Wiles, a 69-year-old cancer survivor working for a housekeeping contractor at the nursing home, said she raised concerns about her vulnerability to the pandemic with her employers but was told to keep coming to work; she contracted the disease and died May 10, two days after the Pennsylvania National Guard intervened at the nursing home to alleviate the understaffing and lack of cleaning, the suit said.

In its notice of removal to federal court, Brighton’s parent company, Comprehensive Healthcare Management Services LLC, said the PREP Act and its extensions under the coronavirus pandemic gave it immunity from state or federal claims related to the use of pandemic countermeasures, including masks.

But the estate said citing a federal defense to state-law claims wasn’t enough to give the federal court jurisdiction; the claims themselves had to arise out of federal law.

“The mere presence of a federal question in defense theory does not overcome the well-pleaded complaint requirements for this jurisdiction. Not even the possibility of federal preemption of a plaintiff’s state law claims is enough to create jurisdiction in federal courts,” the estate’s brief said. “The only time that a federal preemption defense confers ‘federal question’ jurisdiction is when a plaintiff’s state law claim is completely preempted by federal law.”

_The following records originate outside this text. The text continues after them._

(** X6, on a RIGHT request right after start-up. *)
Lemma executeSortingMovement_primary_path_witness :
  fst (executeSortingMovement quiet "RIGHT" (started "")) = Ok true /\
  exists t evs,
    target_of (normalize "RIGHT") = Some t /\
    trace (snd (executeSortingMovement quiet "RIGHT" (started "")))
    = trace (started "") ++ evs /\
    In t (writes_to servo1 evs) /\
    commandedAngle servo1 evs = Some CENTER_POSITION.
Proof.
  assert (Hok : fst (executeSortingMovement quiet "RIGHT" (started "")) = Ok true)
    by (vm_compute; reflexivity).
  split; [exact Hok|].
  destruct (executeSortingMovement_primary_path quiet "RIGHT" (started "") Hok)
    as (t & evs & Ht & He & Hmove & _).
  exists t, evs. split; [exact Ht|]. split; [exact He|].
  apply Hmove. discriminate.
Defined.

(** X7, on a LEFT request right after start-up. *)
Lemma executeSortingMovement_keeps_tracking_witness :
  fst (executeSortingMovement quiet "LEFT" (started "")) = Ok true /\
  commandedAngle servo1 (trace (started "")) = Some (currentPosition1 (started "")) /\
  commandedAngle servo1
    (trace (snd (executeSortingMovement quiet "LEFT" (started ""))))
  = Some (currentPosition1 (snd (executeSortingMovement quiet "LEFT" (started "")))).
Proof.
  assert (Hok : fst (executeSortingMovement quiet "LEFT" (started "")) = Ok true)
    by (vm_compute; reflexivity).
  assert (Hcur : commandedAngle servo1 (trace (started ""))
                 = Some (currentPosition1 (started ""))) by reflexivity.
  split; [exact Hok|]. split; [exact Hcur|].
  pose proof (executeSortingMovement_keeps_tracking quiet "LEFT" (started "") Hok)
    as H.
  cbv zeta in H. destruct H as [_ H]. exact (H Hcur).
Defined.

(** X8, at power-up on a board without faults. *)
Lemma initializeServos_establishes_tracking_witness :
  fst (initializeServos quiet (boot "")) = Ok true /\
  commandedAngle servo1 (trace (snd (initializeServos quiet (boot ""))))
  = Some CENTER_POSITION.
Proof.
  destruct (initializeServos_establishes_tracking quiet (boot ""))
    as (Hff & _ & Htrue & _).
  pose proof (Hff quiet_fault_free) as Hok.
  split; [exact Hok|]. destruct (Htrue Hok) as (_ & _ & H & _). exact H.
Defined.

(** X9, at power-up on a board without faults. *)
Lemma setup_ready_witness :
  systemReady (boot "") = false /\
  systemReady (snd (setup quiet (boot ""))) = true /\
  currentPosition1 (snd (setup quiet (boot ""))) = CENTER_POSITION /\
  commandedAngle servo2 (trace (snd (setup quiet (boot "")))) = Some SERVO2_IDLE.
Proof.
  destruct (setup_ready quiet (boot "")) as (_ & Hff & H).
  pose proof (Hff quiet_fault_free) as Hr.
  destruct (H eq_refl Hr) as (H1 & _ & _ & H2 & _).
  split; [reflexivity|]. split; [exact Hr|]. split; [exact H1|exact H2].
Defined.

(** X10, at power-up on the board whose secondary servo does not attach. *)
Lemma setup_failure_witness :
  systemReady (boot "") = false /\
  systemReady (snd (setup unplugged (boot ""))) = false /\
  exists evs pre,
    snd (setup unplugged (boot "")) = boot "" +++ evs /\
    writes_to servo2 evs = [] /\
    serial_lines evs =
    ["Initializing servos..."; "ERROR: Servo initialization failed";
     "ERROR: Servo initialization failed!"]%string /\
    evs = pre ++ error_blinks (LED_BUILTIN unplugged).
Proof.
  assert (Hnot : systemReady (snd (setup unplugged (boot ""))) = false)
    by (vm_compute; reflexivity).
  split; [reflexivity|]. split; [exact Hnot|].
  exact (setup_failure unplugged (boot "") eq_refl Hnot).
Defined.


(** X14, on the command FOO right after start-up. *)
Lemma unknown_command_is_reported_witness :
  ~ In (normalize "foo") known_commands /\
  processCommand quiet "foo" (started "") =
  (Ok tt,
   started "" +++
   [SerialPrintln ("Received command: " ++ normalize "foo");
    SerialPrintln ("ERROR: Unknown command - " ++ normalize "foo");
    SerialPrintln "Valid commands: LEFT, RIGHT, CENTER, TEST, STATUS";
    SerialPrintln "READY"]).
Proof.
  assert (Hn : ~ In (normalize "foo") known_commands).
  { vm_compute. intros [H|[H|[H|[H|[H|[]]]]]]; discriminate H. }
  split; [exact Hn|].
  exact (unknown_command_is_reported quiet "foo" (started "") Hn).
Defined.


(** X16, on a TEST right after start-up on a board without faults. *)
Lemma runCompleteTest_counts_witness :
  systemReady (started "") = true /\
  totalMoves (snd (runCompleteTest quiet (started ""))) = 5 /\
  leftMoves (snd (runCompleteTest quiet (started ""))) = 1 /\
  rightMoves (snd (runCompleteTest quiet (started ""))) = 1.
Proof.
  split; [reflexivity|].
  destruct (runCompleteTest_counts quiet (started "") quiet_fault_free
              (started_ready "")) as (_ & Ht & Hl & Hr & _).
  split; [exact Ht|]. split; [exact Hl|exact Hr].
Defined.

(** X17, on two commands waiting in the receive buffer. *)
Lemma loop_takes_first_line_witness :
  lacks newline "left" /\
  rx (started ("left" ++ String newline "status"))
  = ("left" ++ String newline "status")%string /\
  rx (snd (loop quiet (started ("left" ++ String newline "status")))) = "status".
Proof.
  assert (Hl : lacks newline "left").
  { cbn. repeat split; intros H; discriminate H. }
  split; [exact Hl|]. split; [reflexivity|].
  destruct (loop_takes_first_line quiet "left" "status"
              (started ("left" ++ String newline "status")) Hl eq_refl)
    as [_ H].
  exact H.
Defined.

Brighton also sought removal under “federal officer” jurisdiction, arguing that it had been acting under the guidance of the Centers for Medicare and Medicaid Services and the CDC, which, early in the pandemic, advised that facilities preserve protective gear and said that authorities would not cite them for shortages outside of the facilities’ control.

Wiles’ estate countered that there needed to be more direction or control from the federal agencies in order for the nursing home to invoke “federal officer” status. There was no contract or enforcement between the agencies and Brighton, and the nursing home’s defense was not dependent upon actions it undertook under the agencies’ direction or supervision, the estate said.

“Simple acquiescence with the law or regulatory orders, even where complex or extensive, is not enough for federal officer jurisdiction,” the brief said. “This limitation is consistent both with the statutory purpose and with common sense—a contrary conclusion would render all law-abiding private entities ‘quasi-officers’ of the United States government entitled to federal jurisdiction.”

Counsel for Brighton and housekeeping contractor Healthcare Services Group Inc. did not immediately respond to requests for comment Thursday. An attorney for the estate declined to comment.

Sherod and Wiles’ estate are represented by Robert J. Mongeluzzi, David L. Kwass, and Elizabeth A. Bailey of Saltz Mongeluzzi & Bendesky PC.

Brighton and its associated companies and executives are represented by Andrew G. Kimball of Gordon & Rees LLP.

Healthcare Services Group and its associated companies are represented by Jennifer M. Swistak of Cipriani & Werner PC.

The case is Sherod v. Comprehensive Healthcare Management Services Inc. et al., case number 2:20-cv-01198, in the U.S. District Court for the Western District of Pennsylvania.